Manhattan plot of a rare single-variant genome-wide association to Huntington’s disease within the NeuroBioBank cohort VCF. Plotted are all exonic variants with an allele frequency between 0.0001 and 0.05. Huntington’s cases were defined as any individual with and ICD-10 clinical diagnosis of Huntington’s disease N=615. Individuals without a diagnosis of Huntington’s Disease were used as controls N=8920. The peak observed on chromosome 4 is centered on the HTT gene and the most associated site is the repeat expansion implicated in Huntington’s disease.

DISCUSSION

The National Institutes of Health (NIH) NeuroBioBank repository is a combined effort of six brain tissue repositories to curate clinical data and biological samples to provide a unique resource to researchers who wish to advance knowledge about central nervous system diseases/disorders. Here we expand this resource by adding array genotypes and whole-genome sequencing data from a large cohort of high-quality samples and pair that with an extensive database of disease phenotypes. This data is made available to qualified researchers for a broad range of investigations into nervous system disease through the application process described on the NeuroBioBank website (https://nda.nih.gov/nda/access-data-info).

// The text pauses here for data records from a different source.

(* ===== verification/OglReopen.v ===== *)
(** * oglfs: a committed tree can be read again

    [commit] followed by the constructor of [ogl_repo] that reads [root-ref]:
    if the files that [store_obj] and [load_obj] reach hold the objects, the new
    repository shows the tree that was committed, and so does every directory
    below it when it is loaded by its hash code. *)

From S2P Require Import Prelude Sha2Spec Otypes Ogl OglTree OglHash OglSpec OglStore OglCollect OglCommit.
From Stdlib Require Import Strings.String.

(** ** Opening a repository *)
Section Open.
Context {E : Type} `{World : repo_world E}.

Lemma open_repo_eq root repo (g : heap) (e : E) v :
  0 ≤ v < 2 ^ 64 → root_ref e repo = Some (print_hash v ++ [LF]) →
  open_repo root repo (g, e) = open_at root repo v (g, e).
Proof.
  intros Hv Href. unfold open_repo. rewrite (os_step _ _ _ _ _ _ (ref_read_spec e repo)), Href.
  destruct (root_ref_roundtrip v Hv) as (Hl & Hlf & Hst).
  assert (take 17 (print_hash v ++ [LF]) = print_hash v ++ [LF]) as -> by (apply take_ge; by rewrite Hl).
  cbv zeta. rewrite sassert_step by (by rewrite bool_decide_true).
  by rewrite Hst.
Qed.

(** A directory whose object is in the repository is shown by the root of a
    repository that is opened with its hash code. *)
Lemma open_at_shows h a d root (g : heap) (e : E) :
  dir_in h a d →
  (∀ n, is_Some (d_entries d !! n) → name_ok n ∧ ∃ x, entry_of h d n = Some x ∧ dumpable x) →
  dir_objsize (records h d) < 2 ^ 16 →
  object_at e (d_repo d) (hash_code (dir_object (records h d))) = Some (dir_object (records h d)) →
  tree_ok g → 0 ≤ brk g →
  ∃ r g', open_at root (d_repo d) (hash_code (dir_object (records h d))) (g, e) = Ok (r, (g', e)) ∧
    root_path r = root ∧ repo_path r = d_repo d ∧
    ∀ n, shown g' (root_dir r) n = shown h a n ≫= persistent.
Proof.
  intros Ha Hd Hs Hst Hg Hb. unfold open_at.
  set (nd := d_set_hash (Some (hash_code (dir_object (records h d)))) (new_dir (d_repo d) None root)).
  rewrite (ST_bind_step _ _ (g, e) (brk g) (allot g (EDir nd), e)) by done. assert (tree_ok (allot g (EDir nd))) as Hok1 by (by apply allot_fresh_ok).
  assert (dir_in (allot g (EDir nd)) (brk g) nd) as Hnd by (unfold dir_in, allot; cbn; by rewrite lookup_insert_eq).
  destruct (load_dir_spec h a d Ha Hd Hs (allot g (EDir nd)) e (brk g) nd Hst Hok1 Hnd eq_refl eq_refl eq_refl)
    as (g' & db & Hrun & _ & _ & _ & _ & Hsh & _).
  do 2 eexists. split; [rewrite (ST_bind_step _ _ _ _ _ Hrun); reflexivity|]. done.
Qed.
End Open.

(** ** After a commit *)
Section Reopen.
Context {E : Type} `{World : repo_world E}.
Context (padding : list byte).
Hypothesis Hpadding : base.length padding = 2%nat.
Context (r : ogl_repo) (h0 : heap) (rootd : ogl_dir).
Hypothesis Hok : tree_ok h0.
Hypothesis Hun : unshared h0.
Hypothesis Hroot : dir_in h0 (root_dir r) rootd.
Hypothesis Hparent : d_parent rootd = None.
Hypothesis Hready : ∀ x y, rtc (sub h0) (root_dir r) x → objs h0 !! x = Some y → ready h0 y.

(** The files that were used for the objects of the modified directories hold
    them; a file that was there before would have been kept instead. *)
Definition objects_intact (h : heap) (e : E) : Prop := ∀ a d b,
  rtc (sub h0) (root_dir r) a → changed_dir h0 a → dir_in h a d →
  object_at e (d_repo d) (hash_code (dir_object (records h d))) = Some b → b = dir_object (records h d).

Section After.
Context (h1 h : heap) (e : E) (V dirs : list Z).
Hypothesis Hc : collecting h0 h1 (root_dir r) V [] dirs.
Hypothesis Hd : dumping h0 h1 h e dirs.

(** What loading the object of a dumped directory relies on. *)
Lemma written a d : a ∈ dirs → dir_in h a d →
  d_hash d = Some (hash_code (dir_object (records h d))) ∧
  (∀ n, is_Some (d_entries d !! n) → name_ok n ∧ ∃ x, entry_of h d n = Some x ∧ dumpable x) ∧
  dir_objsize (records h d) < 2 ^ 16 ∧ is_Some (object_at e (d_repo d) (hash_code (dir_object (records h d)))).
Proof using All.
  intros Hin Ha. destruct (dp_done _ _ _ _ _ Hd a Hin) as (d0 & H0 & d' & Ha' & Hcl & Hh & Hst).
  assert (d' = d) as -> by (unfold dir_in in *; congruence).
  destruct (dirs_changed h0 h1 (root_dir r) V dirs Hc a Hin) as (HaV & d1 & H1 & Hm).
  assert (d1 = d0) as -> by (unfold dir_in in *; congruence).
  assert (d_entries d = d_entries d0) as He by (unfold cleaned in Hcl; tauto).
  assert (ready h0 (EDir d0)) as Hr.
  { apply (Hready a); [|done]. eapply co_reach; [done|]. by rewrite app_nil_r. }
  cbn [ready] in Hr. rewrite Hm in Hr. destruct Hr as (_ & _ & _ & Hnames & Hsize).
  split; [done|]. split_and!; [| |done].
  - intros n [c Hn]. rewrite He in Hn. split; [by apply Hnames; eexists|]. unfold entry_of. rewrite He, Hn. cbn.
    by apply (entry_written h0 h1 (root_dir r) V dirs Hok Hc h e dirs a d0 n).
  - assert (records h d = records h d0) as -> by by apply records_ext.
    rewrite (objsize_types h0 h d0); [done|]. by eapply dumping_types.
Qed.
End After.

(** C12: what has been committed can be read, if it has been kept.
    [store_obj] and [load_obj] take the path of an object from a string that
    has been destroyed; [object_at] is what the file holds whose name the freed
    characters then read as.  A commit of a modified tree succeeds, and if these
    files hold the objects of the modified directories afterwards
    ([objects_intact]: no two objects have met in one file, as they do in
    [commit_mixes_objects]), a repository that is opened over the same files
    shows the committed root: the names, types and hash codes that the tree has
    after the commit, but for the placeholders of removed names; and a new
    directory that is loaded with the hash code of any directory that was
    modified shows that directory.  So the tree comes back level by level. *)
Theorem commit_reopens (e : E) : d_modified rootd = true → d_repo rootd = repo_path r →
  ∃ h e', commit padding r (h0, e) = Ok (true, (h, e')) ∧
    (objects_intact h e' → ∀ g, tree_ok g → 0 ≤ brk g →
      (∃ r' g', open_repo (root_path r) (repo_path r) (g, e') = Ok (r', (g', e')) ∧
         root_path r' = root_path r ∧ repo_path r' = repo_path r ∧
         ∀ n, shown g' (root_dir r') n = shown h (root_dir r) n ≫= persistent) ∧
      (∀ a d b db, rtc (sub h0) (root_dir r) a → changed_dir h0 a → dir_in h a d →
         dir_in g b db → d_entries db = ∅ → d_repo db = d_repo d → d_hash db = d_hash d →
         ∃ g', load_dir b (g, e') = Ok (true, (g', e')) ∧ ∀ n, shown g' b n = shown h a n ≫= persistent)).
Proof using All.
  intros Hm Hrepo.
  destruct (commit_run padding Hpadding r h0 rootd Hok Hun Hroot Hparent Hready e Hm)
    as (h1 & V & dirs & h & e2 & e' & d & Hrun & Hc & Hd & Hdr & Hcl & Hh & Href & Hst & _).
  exists h, e'. split; [done|]. intros Hint g Hg Hb.
  assert (∀ a da, rtc (sub h0) (root_dir r) a → changed_dir h0 a → dir_in h a da → a ∈ dirs ∧
    object_at e' (d_repo da) (hash_code (dir_object (records h da))) = Some (dir_object (records h da))) as Hall.
  { intros a da Hra Hch Ha. assert (a ∈ dirs) as Hin.
    { apply (co_dirs _ _ _ _ _ _ Hc). split; [by eapply reached_visited|done]. }
    split; [done|]. destruct (written h1 h e2 V dirs Hc Hd a da Hin Ha) as (_ & _ & _ & b & Hbs).
    unfold object_at in *. rewrite Hst, Hbs. f_equal. eapply Hint; [done|done|done|]. unfold object_at. by rewrite Hst. }
  split.
  - destruct (Hall (root_dir r) d) as [Hin Hstd]; [done|by exists rootd|done|].
    destruct (written h1 h e2 V dirs Hc Hd _ d Hin Hdr) as (_ & Hent & Hsize & _).
    assert (d_repo d = repo_path r) as Hrd by (unfold cleaned in Hcl; destruct Hcl; congruence).
    rewrite (open_repo_eq _ _ _ _ _ (hash_code_range _) Href), <-Hrd. by eapply open_at_shows.
  - intros a da b db Hra Hch Ha Hdb Hempty Hrp Hhash. destruct (Hall a da Hra Hch Ha) as [Hin Hsta].
    destruct (written h1 h e2 V dirs Hc Hd a da Hin Ha) as (Hha & Hent & Hsize & _). rewrite Hha in Hhash.
    destruct (load_dir_spec h a da Ha Hent Hsize g e' b db Hsta Hg Hdb Hempty Hrp Hhash)
      as (g' & db' & Hl & _ & _ & _ & _ & Hsh & _). by exists g'.
Qed.
End Reopen.

(** ** Witness: the tree and the disk of [OglCommit] *)
#[local] Existing Instances disk_os disk_files disk_world.
Definition intact_check (h : heap) (e : disk) (a : Z) : bool :=
  match objs h !! a with
  | Some (EDir d) =>
      let obj := dir_object (records h d) in
      bool_decide (objects e !! get_obj_path (d_repo d) (hash_code obj) = Some obj)
  | _ => true
  end.
Lemma intact_checked h e : intact_check h e 0 && intact_check h e 1 = true → objects_intact tree_repo tree h e.
Proof.
  intros [H0 H1]%andb_true_iff a d b _ (da & Hda & _) Ha Hb. apply tree_dir in Hda.
  assert (intact_check h e a = true) as Hc by by destruct Hda as [[-> _]|[-> _]]. unfold intact_check in Hc.
  unfold dir_in in Ha. rewrite Ha in Hc. apply bool_decide_eq_true in Hc. 
  change (objects e !! get_obj_path (d_repo d) (hash_code (dir_object (records h d))) = Some b) in Hb. congruence.
Qed.
Lemma commit_reopens_witness :
  ∃ h e' r' g', commit [NUL; NUL] tree_repo (tree, Disk ∅ ∅) = Ok (true, (h, e')) ∧
    open_repo "/r" "/repo" (Heap ∅ 0, e') = Ok (r', (g', e')) ∧
    shown g' (root_dir r') "d" = shown h 0 "d" ≫= persistent ∧ is_Some (shown g' (root_dir r') "d").
Proof.
  destruct (commit_reopens [NUL; NUL] eq_refl tree_repo tree tree_root tree_is_ok tree_unshared eq_refl eq_refl
    (fun x y _ => tree_ready x y) (Disk ∅ ∅) eq_refl eq_refl) as (h & e' & Hrun & H).
  assert (match commit [NUL; NUL] tree_repo (tree, Disk ∅ ∅) with
          | Ok (_, (h, e')) => intact_check h e' 0 && intact_check h e' 1 &&
              bool_decide (is_Some (shown h 0 "d" ≫= persistent))
          | Fault _ => false end = true) as Hc by (vm_compute; reflexivity).
  rewrite Hrun in Hc. apply andb_true_iff in Hc as [Hc Hd%bool_decide_eq_true].
  destruct (H (intact_checked h e' Hc) (Heap ∅ 0)) as [(r' & g' & Ho & _ & _ & Hs) _].
  - by split.
  - done.
  - exists h, e', r', g'. rewrite <-Hs in Hd. by split_and!.
Defined.

(** ** When the destroyed strings are not intact

    A disk for a process in which the freed characters of every path have been
    overwritten with the same ones. *)
Definition overwritten_os : repo_os disk := {|
  getuid := 0; getgid := 0; os_lstat := os_lstat; os_read_file := os_read_file; os_readlink := os_readlink;
  os_mkdir := os_mkdir; obj_stat := obj_stat; obj_write := obj_write; obj_read := obj_read;
  stale _ := mret "x"%string; ref_write := ref_write; ref_read := ref_read |}.
Definition overwritten_run : outcome (bool * bool * bool) :=
  '(ok, (h, e)) ← commit (Os:=overwritten_os) [NUL; NUL] tree_repo (tree, Disk ∅ ∅);
  '(r, (g, _)) ← open_repo (Os:=overwritten_os) "/r" "/repo" (Heap ∅ 0, e);
  Ok (ok, bool_decide (is_Some (shown g (root_dir r) "d")), bool_decide (is_Some (shown g (root_dir r) "f"))).

(** Then the first object that is stored stands for all of them: the commit of
    "/r/d/f" reports success, and the root of the repository that is opened
    shows "f", the contents of "/r/d", instead of "d". *)
Theorem commit_mixes_objects : overwritten_run = Ok (true, false, true).
Proof. vm_compute. reflexivity. Qed.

Collected from sites located across the United States, the NBB cohort contains a population of individuals that reflects the underlying demographics of that country. We acknowledge that the cohort is enriched for older individuals and individuals of European descent, but it also encompasses a wide variety of neurological diseases and psychiatric disorders. These diagnoses are focused on common brain-related disorders such as Alzheimer’s disease and related dementias, but the broad collection strategies of these BTR sites have also obtained many tissues diagnosed with rare clinical, neuropathologic and/or genetic diseases. We encourage researchers to explore the variety of diagnoses associated with tissue samples listed on the NeuroBioBank website. Included with the release of the NBB cohort are a variety of data types including the array-based genotype calls, and several single sample WGS result files: a per-sample genome-VCF, a structural variant VCF, CRAM alignment file, each with their associated metrics. In addition, a cohort VCF containing the filtered variants from 9,543 high-quality samples is available and accessible via the NIMH Data Archive.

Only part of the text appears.